* 4.1-3 rasgou as suas vestes... clamou... luto...
jejum, e choro. Essas reações de Mordecai (vs. 1,2) e dos judeus, em
todas as províncias (v.3), serviram de sinais convencionais de horror e
tristeza intensos, diante do recebimento das más notícias (cf. Gn 37.29,34; Dn
9.3; Jn 3.6). Os persas reagiram do mesmo modo, depois de sua derrota pelos
gregos, na batalha de Salamina.
* 4.4 roupas para vestir. Ester
talvez quisesse que Mordecai estivesse devidamente vestido, a fim de que
pudesse falar com ele em pessoa (v.2).
* 4.5 Hatá. O nome
dele significa "o bom" ou, talvez, "correio".
* 4.8 decreto. Mordecai
certificou-se que Ester recebesse um exemplar do decreto, e também que ele
fosse explicado a ela (talvez traduzido) antes de encarregá-la de rogar ao rei
por misericórdia pelo povo judeu. A ordem anterior de Mordecai de que Ester
ocultasse sua identidade como judia foi agora alterada (2.10).
* 4.12-14
Sutilmente, Mordecai alude à sua crença de que Deus, em sua Soberania, tem
providencialmente disposto os eventos na vida de Ester para colocá-la em
posição de livrar todos os judeus.

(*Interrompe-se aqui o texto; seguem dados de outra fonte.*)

Lemma insert_port_ok s p port : pm_ok s -> obj_at s p = None -> port_wf port ->
  (forall q port', obj_at s q = Some port' -> po_pofIndex port' <> po_pofIndex port /\ hash_of (name_of port') <> hash_of (name_of port)) ->
  exists lr', map_portInsert p (pm_lr (put_cells p (po_pofIndex port) port (hash_of (name_of port)) (mkNameNode (hash_of (name_of port))) s)) = Some lr' /\
    pm_ok (with_lr lr' s) /\ same_rest s (with_lr lr' s) /\
    forall q, obj_at (with_lr lr' s) q = if decide (q = p) then Some port else obj_at s q.
Proof.
  intros Ok Hp W Hf. pose proof (pk_both _ Ok p) as Bp. rewrite Hp in Bp.
  assert (r_heap (lr_ports (pm_lr s)) !! p = None) as Hp0 by (unfold obj_at in Hp; now destruct (r_heap (lr_ports (pm_lr s)) !! p)).
  assert (r_heap (lr_names (pm_lr s)) !! p = None) as Hn0 by (unfold node_at in Bp; now destruct (r_heap (lr_names (pm_lr s)) !! p)).
  set (nn := mkNameNode (hash_of (name_of port))).
  destruct (res_insert_ok (lr_ports (pm_lr s)) p port (pk_ports _ Ok) Hp0 (proj1 (pw_index _ W))) as (ps & E1 & Ok1 & _).
  { destruct (contents (lr_ports (pm_lr s)) !! res_id port) as [v|] eqn:Ev; [|done]. apply (ports_lookup s _ _ Ok) in Ev as (q & Hq & Ei). now destruct (Hf _ _ Hq). }
  destruct (res_insert_ok (lr_names (pm_lr s)) p nn (pk_names _ Ok) Hn0 (hash_nonneg _)) as (ns & E2 & Ok2 & _).
  { destruct (contents (lr_names (pm_lr s)) !! res_id nn) as [v|] eqn:Ev; [|done]. apply contents_lookup in Ev as (q & c & Hq & Ei & _); [|apply Ok].
    pose proof (pk_both _ Ok q) as Bq. unfold node_at in Bq. rewrite Hq in Bq. destruct (obj_at s q) as [port'|] eqn:Eo; [|done].
    injection Bq as Bq. destruct (Hf _ _ Eo) as [_ []]. rewrite Bq in Ei. exact Ei. }
  pose proof (res_insert_objs _ _ _ E1) as O1. pose proof (res_insert_objs _ _ _ E2) as O2. cbn [r_heap with_heap] in O1, O2.
  eexists. unfold map_portInsert. cbn [pm_lr put_cells with_lr set_port_names set_ports lr_ports lr_names].
  change (res_insert u16 p (with_heap (lr_ports (pm_lr s)) (<[p := Cell (po_pofIndex port) None port]> (r_heap (lr_ports (pm_lr s))))) = Some ps) in E1.
  change (res_insert u16 p (with_heap (lr_names (pm_lr s)) (<[p := Cell (hash_of (name_of port)) None nn]> (r_heap (lr_names (pm_lr s))))) = Some ns) in E2.
  rewrite E1. cbn [mbind option_bind]. fold nn. rewrite E2. cbn [mbind option_bind]. split; [reflexivity|].
  match goal with |- pm_ok ?x /\ _ => set (s' := x) end.
  assert (forall q, obj_at s' q = if decide (q = p) then Some port else obj_at s q) as Ho.
  { intros q. unfold obj_at. cbn. rewrite O1, lookup_insert. destruct (decide (q = p)) as [->|Hq]; [now rewrite decide_True|now rewrite decide_False by congruence]. }
  split; [split|split; [now split|exact Ho]].
  - exact Ok1.
  - exact Ok2.
  - intros q. rewrite Ho. unfold node_at. cbn. rewrite O2, lookup_insert. destruct (decide (q = p)) as [->|Hq]; [now rewrite decide_True|].
    rewrite decide_False by congruence. apply Ok.
  - intros q port'. rewrite Ho. case_decide; [now intros [= <-]|apply Ok].
  - apply Ok.
  - apply Ok.
Qed.

(** The next index and the hash of the name are not in use. *)
Definition unused s name : Prop := forall q port, obj_at s q = Some port ->
  po_pofIndex port <> portIndex s /\ hash_of (name_of port) <> hash_of name.

Lemma create_ok s name i e : pm_ok s -> s_iface y name = Some i -> unused s name -> mallocs e = [] ->
  exists p s', create_port system name s e = Some ((POF_OK, Some p, s'), e) /\ pm_ok s' /\ obj_at s p = None /\
    portIndex s' = u8 (portIndex s + 1) /\ portNameList s' = portNameList s /\
    same_tables (pm_lr s) (pm_lr s') /\
    forall q, obj_at s' q = if decide (q = p) then Some (made i (portIndex s) (lr_slotID (pm_lr s)) name) else obj_at s q.
Proof.
  intros Ok Hi Hu Q. set (p := fresh_addr (r_heap (lr_ports (pm_lr s)))).
  assert (r_heap (lr_ports (pm_lr s)) !! p = None) as Hp0 by apply fresh_addr_spec.
  assert (obj_at s p = None) as Hp by (unfold obj_at; now rewrite Hp0).
  assert (r_heap (lr_names (pm_lr s)) !! p = None) as Hn0.
  { pose proof (pk_both _ Ok p) as B. rewrite Hp in B. unfold node_at in B. now destruct (r_heap (lr_names (pm_lr s)) !! p). }
  destruct (set_port_ok s p name i e Hp0 Hn0 Hi (pk_index _ Ok)) as [t E1].
  destruct (so_iface _ Hy _ _ Hi) as (T & _). set (port := made i (portIndex s) (lr_slotID (pm_lr s)) name) in *.
  assert (name_of port = name) as En by now apply made_name.
  set (s1 := with_index (u8 (portIndex s + 1)) (at_time t s)).
  assert (pm_ok s1) as Ok1 by (destruct Ok; split; auto; cbn; apply u8_bound).
  destruct (insert_port_ok s1 p port Ok1 Hp) as (lr' & E2 & Ok2 & S2 & O2).
  { apply made_wf; [done|apply Ok]. }
  { intros q port' Hq. rewrite En. exact (Hu q port' Hq). }
  exists p, (with_lr lr' s1). unfold create_port, map_portCreate. rewrite run_bind, run_bind, (res_create_quiet _ _ Q). fold p. unfold mret at 1, St_ret. cbv beta iota.
  rewrite run_bind.
  change (with_lr (set_port_names (with_heap (lr_names (pm_lr s)) (<[p := Cell 0 None res_zero]> (r_heap (lr_names (pm_lr s)))))
    (set_ports (with_heap (lr_ports (pm_lr s)) (<[p := Cell 0 None res_zero]> (r_heap (lr_ports (pm_lr s))))) (pm_lr s))) s)
    with (put_cells p 0 port_zero 0 (mkNameNode 0) s).
  rewrite E1, run_bind. rewrite En in E2. change (pm_lr (put_cells p (po_pofIndex port) port (hash_of name) (mkNameNode (hash_of name)) s1))
    with (pm_lr (put_cells p (portIndex s) port (hash_of name) (mkNameNode (hash_of name)) (at_time t s))) in E2.
  cbn [pm_lr with_index]. rewrite E2. cbn [lift]. split; [reflexivity|]. split; [exact Ok2|]. split; [exact Hp|].
  split; [apply (sr_index _ _ S2)|]. split; [apply (sr_list _ _ S2)|]. split; [apply (sr_tables _ _ S2)|exact O2].
Qed.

Mordecai cria que o Deus Soberano traria
alívio e libertação para os judeus, que Ester poderia ser o canal para essa
libertação, e que Deus não se limitava a esse plano, caso Ester escolhesse não
se envolver.
* 4.16 Vai, ajunta... jejuai por mim. Com
convicção, fé e temor, Ester pede em seu favor um jejum (orações sempre
acompanhavam os jejuns religiosos, Dt 9.9; Jz 20.26,27; Ed 8.21-23; 2Sm 12.16;
Dn 9.3), em seu favor. Deus honrou a fé dos judeus nessa ocasião, salvando-os
da destruição.
três dias, nem de noite nem de dia. Usualmente
os jejuns eram preceituados somente por um dia. Esse jejum desusadamente longo
indica a seriedade da situação e contrasta eficazmente com as festas que
aparecem no começo e no fim do livro (1.3,5,9; 2.18; 9.17,18).
contra a lei. O dilema
de Ester reintroduz o tema da obediência a Deus, visto que, para Mordecai, a
obediência importava em desobedecer à lei dos persas.
se perecer, pereci. Vemos aqui
a coragem de Ester, e não uma resignação passiva (cf. Gn 43.14).